Should the United States rule the world through economic and military might? Or should we lead by creating a new economic and social model where true equality and democracy exist alongside justice and environmental stability?
Legitimacy as the self-appointed administrator of our global economic empire is flagging badly these days. Austere, free market economic policies and neoliberal political ideology that punishes society’s victims are old-fashioned and oppressive. Meanwhile, Europe is beginning to respond to the realities of the 21st century. Switzerland, among others, is providing a new model of leadership in several areas.
Pay for corporate CEOs is under fire in Switzerland, for example. Last year Swiss voters gave corporate shareholders broader powers to limit executive pay. They’re also harnessing public anger at income inequality through a ballot initiative proposing to pay every adult citizen the equivalent of $2800 per month as a basic income. Swiss workers already enjoy benefits, such as 14 weeks of maternity or paternity leave, affordable, high-quality education, widely available public transportation and healthcare paid for through state revenues.
How can they do this? The Swiss decided long ago not to engage in war, and now they’re determined not to redistribute the nation’s wealth upward. They’ve seen how it creates a class of aristocratic billionaires.
Switzerland has an even more diverse population than the United States due to less stringent immigration rules. We in the U.S. cannot seem to achieve a social safety net for everyone because our diversity is coupled with racism. The Swiss, to the contrary, are creating new social models focusing more on the good of society than on who should be discriminated against.

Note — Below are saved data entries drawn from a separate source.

Lemma repr_range x live free v :
  repr x live free -> v ∈ live ++ free -> 0 <= v < W.
Proof. intros [_ _ _ Hp]. rewrite Hp, elem_of_seqZ. lia. Qed.

Lemma repr_index x live free i :
  repr x live free -> 0 <= i < zlength live ->
  zlookup live i = Some (index x i).
Proof.
  intros Hr Hi. pose proof (repr_length _ _ _ Hr). pose proof (zlength_nonneg free).
  rewrite <- slots_lookup, (repr_slots _ _ _ Hr), zlookup_app_l by lia. done.
Qed.

Lemma insert_from_back_repr x i live free v :
  repr x live (free ++ [v]) -> 0 <= i <= zlength live ->
  (insert_from_back W x i).1 = v /\
  repr (insert_from_back W x i).2 (insert_at i v live) free.
Proof.
  intros Hr Hi. pose proof (repr_length _ _ _ Hr) as Hlen.
  rewrite zlength_app in Hlen. change (zlength [v]) with 1 in Hlen.
  pose proof (zlength_nonneg free).
  destruct Hr as [Hw Hsz Hsl Hp]. rewrite app_assoc in Hsl.
  split.
  { apply (slots_index _ _ _ _ Hsl); [lia|].
    replace (W - 1) with (zlength (live ++ free)) by (rewrite zlength_app; lia).
    apply zlookup_mid. }
  apply (repr_intro _ _ _ live (free ++ [v])); [done| |apply insert_from_back_word| |].
  - rewrite insert_at_perm, app_assoc. cbn. apply Permutation_cons_append.
  - rewrite insert_from_back_size, zlength_insert_at by lia. lia.
  - rewrite (insert_from_back_slots _ _ (live ++ free) v) by (done || lia).
    apply insert_at_app_l. lia.
Qed.

Lemma insert_selected_repr x di live f1 v f2 :
  repr x live (f1 ++ v :: f2) -> 0 <= di <= zlength live ->
  repr (insert_selected W x di (zlength live + zlength f1))
       (insert_at di v live) (f1 ++ f2).
Proof.
  intros Hr Hi. pose proof (repr_length _ _ _ Hr) as Hlen.
  rewrite cons_middle, !zlength_app in Hlen. change (zlength [v]) with 1 in Hlen.
  pose proof (zlength_nonneg f1). pose proof (zlength_nonneg f2).
  destruct Hr as [Hw Hsz Hsl Hp]. rewrite app_assoc in Hsl.
  apply (repr_intro _ _ _ live (f1 ++ v :: f2));
    [done| |by apply insert_selected_word| |].
  - rewrite insert_at_perm, (app_assoc live f1), <- Permutation_middle, <- app_assoc.
    done.
  - rewrite insert_selected_size, zlength_insert_at by lia. lia.
  - rewrite <- zlength_app.
    rewrite (insert_selected_slots _ _ _ v), Hsl, delete_at_mid by
      (rewrite ?Hsl, ?zlookup_mid, ?zlength_app; done || lia).
    rewrite <- app_assoc. apply insert_at_app_l. lia.
Qed.

Lemma remove_repr x l1 v l2 free :
  repr x (l1 ++ v :: l2) free ->
  repr (remove W x (zlength l1)) (l1 ++ l2) (v :: free).
Proof.
  intros Hr. pose proof (repr_length _ _ _ Hr) as Hlen.
  rewrite cons_middle, !zlength_app in Hlen. change (zlength [v]) with 1 in Hlen.
  pose proof (zlength_nonneg l1). pose proof (zlength_nonneg l2).
  pose proof (zlength_nonneg free).
  destruct Hr as [Hw Hsz Hsl Hp].
  rewrite cons_middle, !zlength_app in Hsz. change (zlength [v]) with 1 in Hsz.
  rewrite <- app_assoc in Hsl. cbn in Hsl.
  apply (repr_intro _ _ _ (l1 ++ v :: l2) free); [done| |apply remove_word| |].
  - rewrite <- !Permutation_middle. done.
  - rewrite remove_size, zlength_app by lia. lia.
  - rewrite (remove_slots _ _ v), Hsl, delete_at_mid, Hsz by
      (rewrite ?Hsl, ?zlookup_mid; done || lia).
    replace (zlength l1 + (1 + zlength l2) - 1) with (zlength (l1 ++ l2))
      by (rewrite zlength_app; lia).
    rewrite (app_assoc l1 l2). apply insert_at_app_mid.
Qed.

Lemma remove_to_back_repr x l1 v l2 free :
  repr x (l1 ++ v :: l2) free ->
  repr (remove_to_back W x (zlength l1)) (l1 ++ l2) (free ++ [v]).
Proof.
  intros Hr. pose proof (repr_length _ _ _ Hr) as Hlen.
  rewrite cons_middle, !zlength_app in Hlen. change (zlength [v]) with 1 in Hlen.
  pose proof (zlength_nonneg l1). pose proof (zlength_nonneg l2).
  pose proof (zlength_nonneg free).
  destruct Hr as [Hw Hsz Hsl Hp].
  rewrite cons_middle, !zlength_app in Hsz. change (zlength [v]) with 1 in Hsz.
  rewrite <- app_assoc in Hsl. cbn in Hsl.
  apply (repr_intro _ _ _ (l1 ++ v :: l2) free); [done| |apply remove_to_back_word| |].
  - by rewrite (app_assoc (l1 ++ l2)), <- Permutation_cons_append, <- Permutation_middle.
  - rewrite remove_to_back_size, zlength_app by lia. lia.
  - rewrite (remove_to_back_slots _ _ v), Hsl, delete_at_mid by
      (rewrite ?Hsl, ?zlookup_mid; done || lia).
    by rewrite <- !app_assoc.
Qed.

Lemma exchange_repr x p v q w r live free live' free' :
  repr x live free -> live ++ free = p ++ v :: q ++ w :: r ->
  live' ++ free' = p ++ w :: q ++ v :: r -> zlength live' = zlength live ->
  repr (exchange W x (zlength p) (zlength p + 1 + zlength q)) live' free'.
Proof.
  intros Hr Hs Hs' Hl. pose proof (repr_length _ _ _ Hr) as Hlen.
  assert (zlength p + 1 + zlength q + 1 + zlength r = W) as Hpq.
  { rewrite <- zlength_app, Hs, zlength_app, zlength_cons, zlength_app, zlength_cons
      in Hlen. lia. }
  pose proof (zlength_nonneg p). pose proof (zlength_nonneg q).
  pose proof (zlength_nonneg r).
  destruct Hr as [Hw Hsz Hsl Hp]. rewrite Hs in Hsl.
  apply (repr_intro _ _ _ live free); [done| |by apply exchange_word| |].
  - rewrite Hs, Hs'. f_equiv. rewrite <- !Permutation_middle. apply Permutation_swap.
  - rewrite exchange_size by lia. lia.
  - rewrite exchange_slots, Hs' by lia.
    rewrite (slots_index _ _ v (zlength p) Hsl) by (lia || apply zlookup_mid).
    rewrite (slots_index _ _ w (zlength p + 1 + zlength q) Hsl); [|lia|].
    2: { rewrite app_comm_cons, app_assoc.
         replace (zlength p + 1 + zlength q) with (zlength (p ++ v :: q))
           by (rewrite zlength_app, zlength_cons; lia).
         apply zlookup_mid. }
    rewrite Hsl. unfold zlength.
    replace (Z.to_nat (Z.of_nat (length p))) with (length p + 0)%nat by lia.
    replace (Z.to_nat _) with (length p + S (length q + 0))%nat by lia.
    rewrite !insert_app_r. f_equal.
    transitivity (w :: <[(length q + 0)%nat := v]> (q ++ w :: r)); [done|].
    by rewrite insert_app_r.
Qed.

(** The exchange [make_split] makes: the first and the last free slot change
    places, so that another slot is allocated next. *)
Lemma exchange_free_repr x live v f w :
  repr x live (v :: f ++ [w]) ->
  repr (exchange W x (zlength live) (W - 1)) live (w :: f ++ [v]).
Proof.
  intros Hr. pose proof (repr_length _ _ _ Hr) as Hlen.
  rewrite zlength_cons, zlength_app in Hlen. change (zlength [w]) with 1 in Hlen.
  replace (W - 1) with (zlength live + 1 + zlength f) by lia.
  by apply (exchange_repr x live v f w [] _ _ _ _ Hr).
Qed.

Lemma set_size_repr x live free live' free' :
  repr x live free -> live' ++ free' = live ++ free ->
  repr (set_size W x (zlength live')) live' free'.
Proof.
  intros Hr Hs'. pose proof (repr_length _ _ _ Hr) as Hlen. pose proof vb_room.
  assert (zlength live' + zlength free' = W) as Hlen'.
  { rewrite <- zlength_app, Hs', zlength_app. done. }
  pose proof (zlength_nonneg live'). pose proof (zlength_nonneg free').
  destruct Hr as [Hw Hsz Hsl Hp]. rewrite <- Hs' in Hp, Hsl.
  assert (forall n, 4 <= n -> Z.testbit (zlength live') n = false) as Hl.
  { intros. apply (testbit_in_u 4); [lia|unfold in_u; lia|done]. }
  split; [| | |done].
  - apply in_u_testbit; [lia|]. intros n Hn. unfold set_size.
    rewrite Z.lor_spec, Z.land_spec, (testbit_in_u vb x), Hl by done || lia. done.
  - transitivity (size (zlength live')).
    + apply size_ext. intros n Hn. unfold set_size.
      change 15 with (Z.ones 4). zbits.
    + rewrite size_mod, Z.mod_small; lia.
  - rewrite <- Hsl. apply slots_intro; [apply slots_length|].
    intros j Hj. rewrite slots_lookup by done. f_equal.
    apply index_ext; [lia..|]. intros n Hn. unfold set_size.
    change 15 with (Z.ones 4). zbits_rw. rewrite Hl by lia. zbits.
Qed.

Lemma rotate_repr x a b c live free live' free' :
  repr x live free -> live ++ free = a ++ b ++ c ->
  live' ++ free' = a ++ c ++ b -> zlength live' = zlength live ->
  repr (rotate W x (zlength a) (zlength a + zlength b)) live' free'.
Proof.
  intros Hr Hs Hs' Hl. pose proof (repr_length _ _ _ Hr) as Hlen.
  assert (zlength a + zlength b + zlength c = W) as Habc.
  { rewrite <- zlength_app, Hs, !zlength_app in Hlen. lia. }
  pose proof (zlength_nonneg a). pose proof (zlength_nonneg b).
  pose proof (zlength_nonneg c).
  destruct Hr as [Hw Hsz Hsl Hp].
  apply (repr_intro _ _ _ live free); [done| |apply rotate_word| |].
  - by rewrite Hs, Hs', (Permutation_app_comm b).
  - rewrite rotate_size; lia.
  - rewrite Hs'. apply rotate_slots. by rewrite Hsl.
Qed.

Lemma exchange_values_word x a b :
  0 <= a < 16 -> 0 <= b < 16 -> in_u vb x -> in_u vb (exchange_values W x a b).
Proof.
  intros Ha Hb Hx. pose proof vb_room.
  unfold exchange_values.
  assert (forall k d p, in_u vb d -> in_u vb (exchange_values_loop W k a b d p)) as Hl.
  { intros k. induction k as [|k IH]; intros d p Hd; cbn; [done|].
    apply IH, uwrap_range. lia. }
  apply in_u_testbit; [lia|]. intros n Hn.
  rewrite Z.lxor_spec, (testbit_in_u vb x) by done || lia.
  rewrite (testbit_in_u vb); [done|lia| |lia]. apply Hl.
  unfold in_u. pose proof (Z.pow_pos_nonneg 2 vb). lia.
Qed.

Definition swap_values (a b v : Z) : Z := if v =? a then b else if v =? b then a else v.

Lemma swap_values_perm a b (l : list Z) :
  NoDup l -> a ∈ l -> b ∈ l -> swap_values a b <$> l ≡ₚ l.
Proof.
  intros Hnd Ha Hb.
  assert (forall v, swap_values a b (swap_values a b v) = v) as Hinv.
  { intros v. unfold swap_values.
    destruct (Z.eqb_spec v a) as [->|]; [|destruct (Z.eqb_spec v b) as [->|]];
      repeat (case_match; try lia). }
  apply NoDup_Permutation; [|done|].
  - apply NoDup_fmap_2; [|done]. intros u v Huv.
    by rewrite <- (Hinv u), Huv, Hinv.
  - intros v. rewrite list_elem_of_fmap. split.
    + intros (u & -> & Hu). unfold swap_values. by repeat case_match.
    + intros Hv. exists (swap_values a b v). split; [by rewrite Hinv|].
      unfold swap_values. by repeat case_match.
Qed.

Think what the United States could accomplish if it gave up its penchant for power. We wouldn’t have a global empire, but neither would we have the boom-and-bust cycles long associated with runaway capitalism or the wars fostered by a psychology of control. Think what could happen if we gave up the exclusivity and self-reliance of individualism and worked on developing new models of community and inclusiveness.
What we need is a new way of thinking and working together with other peoples: collaborating and cooperating, using more horizontal patterns of building institutions, and re-creating social norms of nonviolence and popular democracy.
Think about education, for instance. Let’s re-purpose the money now used for wars that punish our “enemies,” and use it to provide a college education for every citizen, plus affordable graduate school afterwards. It would no longer be necessary to mire our students down in debt for the rest of their lives, making the bankers incredibly rich.
Think how new breakthroughs in scientific research could be funded and supervised by a peoples’ government rather than corporate enterprise. Innovations could be used to benefit everyone on the planet instead of enriching only the privileged elites through exclusive patents purchased with corporate campaign contributions.
Think how we could revitalize our sagging economy and adapt it to 21st century realities if we gave up old-fashioned notions about markets that are driving the U.S. economic racecar over the cliff of climate change. New policies of slow or moderate growth, coupled with domestic policies that provide real social justice and redistribute income downward, would do away with the inequality that now prevents our economic recovery.
Let’s work to move our country in a peaceful and prosperous direction. It would be a refreshing change and it’s just a matter of revising our spending priorities. Let’s get out of the business of being “king of the hill” and try peace and prosperity instead.
As a nation, we know how to achieve that, if we only had the political will. A growing number of people are making that decision these days. A revolution is coming, fueled by citizen belief that “globalization” can mean co-existence and cooperation.